Sur les demandes de dommages et intérêts :

Il résulte de la solution du litige que la procédure de la société LORI STREAM ne présente pas de caractère abusif. En revanche, la société LORI STREAM ne démontre pas le retard dans le paiement de l'indemnité lui ait causé un préjudice distinct de celui réparé par les intérêts moratoires.

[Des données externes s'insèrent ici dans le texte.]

(** ** The set of used blocks *)

(** Block [b] is marked in the bitmap of a file system of [nin] inodes. *)
Definition used (B : Z -> list Z) (nin b : Z) : bool := bit_set (B (BBLOCK b nin)) (b mod BPB).

Lemma bpb_pos : 0 < BPB.
Proof. by vm_compute. Qed.
Lemma bblock_inj b c nin : BBLOCK b nin = BBLOCK c nin -> b / BPB = c / BPB.
Proof. unfold BBLOCK. lia. Qed.
Lemma bblock_mono b c nin : b <= c -> BBLOCK b nin <= BBLOCK c nin.
Proof. intros Hb. pose proof (Z.div_le_mono b c BPB bpb_pos Hb). unfold BBLOCK. lia. Qed.

Section Used.
Context (B : Z -> list Z) (nin b : Z) (Hlen : length (B (BBLOCK b nin)) = 512%nat).

Lemma used_change (f : list Z -> Z -> list Z) (g : bool -> bool -> bool) c :
  (forall d bi bj, length d = 512%nat -> 0 <= bi < BPB -> 0 <= bj < BPB ->
     bit_set (f d bi) bj = g (bj =? bi) (bit_set d bj)) -> (forall x, g false x = x) ->
  used (fupd (BBLOCK b nin) (f (B (BBLOCK b nin)) (b mod BPB)) B) nin c = g (c =? b) (used B nin c).
Proof.
  intros Hf Hg. unfold used. pose proof (Z.mod_pos_bound b BPB bpb_pos). pose proof (Z.mod_pos_bound c BPB bpb_pos).
  destruct (decide (BBLOCK c nin = BBLOCK b nin)) as [E|Hne].
  - rewrite E, fupd_eq, Hf by done. f_equal. apply bblock_inj in E.
    destruct (Z.eqb_spec c b) as [->|Hcb]; [by rewrite Z.eqb_refl|]. apply Z.eqb_neq. intros Em. apply Hcb.
    pose proof bpb_pos. rewrite (Z.div_mod c BPB), (Z.div_mod b BPB) by lia. lia.
  - rewrite fupd_ne by done. by rewrite (proj2 (Z.eqb_neq c b)), Hg by (intros ->; done).
Qed.
Lemma used_mark c :
  used (fupd (BBLOCK b nin) (mark_used (B (BBLOCK b nin)) (b mod BPB)) B) nin c = (c =? b) || used B nin c.
Proof. apply (used_change mark_used orb); [apply bit_mark_used|done]. Qed.
Lemma used_free c :
  used (fupd (BBLOCK b nin) (mark_free (B (BBLOCK b nin)) (b mod BPB)) B) nin c = negb (c =? b) && used B nin c.
Proof. apply (used_change mark_free (fun x y => negb x && y)); [apply bit_mark_free|done]. Qed.
End Used.

Lemma find_seqZ f m n bi :
  m <= bi < m + n -> f bi = true -> (forall x, m <= x < bi -> f x = false) -> find f (seqZ m n) = Some bi.
Proof.
  intros Hbi Hf Hx. assert (exists k, n = Z.of_nat k) as [k ->] by (exists (Z.to_nat n); lia).
  revert m Hbi Hx. induction k as [|k IH]; intros m Hbi Hx; [lia|].
  rewrite seqZ_cons by lia. cbn [find]. destruct (decide (m = bi)) as [->|Hne]; [by rewrite Hf|].
  rewrite Hx by lia. replace (Z.pred (Z.of_nat (S k))) with (Z.of_nat k) by lia. apply IH; [lia|]. intros x ?. apply Hx. lia.
Qed.
Lemma find_seqZ_none f m n : (forall x, m <= x < m + n -> f x = false) -> find f (seqZ m n) = None.
Proof.
  intros Hx. destruct (find f (seqZ m n)) as [x|] eqn:E; [|done]. apply find_some in E as [Hi Hf].
  apply list_elem_of_In, elem_of_seqZ in Hi. rewrite Hx in Hf by lia. done.
Qed.

(** ** [balloc] and [bfree] *)

Section Alloc.
Context {dd : DiskDriver} {ddok : DiskDriverOk}.
Context (L lsz : Z) (D0 : Z -> list Z) (W : list ((Z * Z) * list Z)).
#[local] Abbreviation fs := (fs L lsz D0 W).
#[local] Abbreviation cap := (cap lsz).

Lemma clean_set (n : Z) : ({[n]} ∪ ∅) ∖ {[n]} = (∅ : gset Z).
Proof. apply set_eq. intros x. rewrite elem_of_difference, elem_of_union, elem_of_empty. tauto. Qed.

(** The blocks that may be logged or held at once. *)
Context (S : gset Z) (HSn : (size S < NBUF)%nat) (HSl : Z.of_nat (size S) < lsz - 1).
Definition within (secs : list Z) (H : gmap Z nat) : Prop :=
  (forall x, x ∈ secs -> x ∈ S) /\ (forall x, x ∈ dom H -> x ∈ S).
Lemma within_cap secs H : NoDup secs -> within secs H -> cap secs H.
Proof. intros Hnd [H1 H2]. by apply (cap_within _ _ _ S). Qed.
Lemma within_hold n j secs H : within secs H -> n ∈ S -> within secs (<[n := j]> H).
Proof.
  intros [H1 H2] Hn. split; [done|]. intros x. rewrite dom_insert, elem_of_union, elem_of_singleton.
  intros [->|Hx]; auto.
Qed.
Lemma within_log n secs H : within secs H -> n ∈ S -> within (log_add n secs) H.
Proof. intros [H1 H2] Hn. split; [|done]. intros x [->|Hx]%elem_of_log_add; auto. Qed.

Chacune des parties sera déboutée de sa demande de dommages et intérêts.

 

Sur l'application de l'article 700 du code de procédure civile :

Il apparaît équitable de condamner Monsieur Y. et Madame X. à payer à la société LORI STREAM somme de 4 000 euros au titre de leur frais irrépétibles de première instance et d'appel.

 

DISPOSITIF (décision proprement dite)                             (N.B. : mention ne figurant pas sur l’original)

PAR CES MOTIFS :

La Cour, statuant par arrêt contradictoire ;

Infirme le jugement entrepris en toutes ses dispositions ;

Statuant à nouveau :

Dit que le mandat du 19 janvier 2012 n'est pas entaché de nullité ;

Dit que la clause d'exclusivité et la clause pénale de ce mandat ne sont pas abusives ;

Condamne Monsieur Y. et Madame X. à payer à la société LORI STREAM la somme de 6.000 euros au titre de la clause pénale, outre intérêts au taux légal à compter du 11 avril 2012 ;

Déboute Monsieur Monsieur Y. et Madame X. de leur demande de dommages et intérêts ;

Dit n'y avoir lieu à une condamnation à une amende civile ;

Déboute la SARL LORI STREAM de sa demande de dommages et intérêts supplémentaires ;

Condamne Monsieur Y. et Madame X. à payer à la société LORI STREAM la somme de 4.000 euros au titre de ses frais irrépétible de première instance et d'appel ;

Condamne Monsieur Y. et Madame X. aux dépens de première instance et d'appel avec application de dispositions de l'article 699 du code de procédure civile.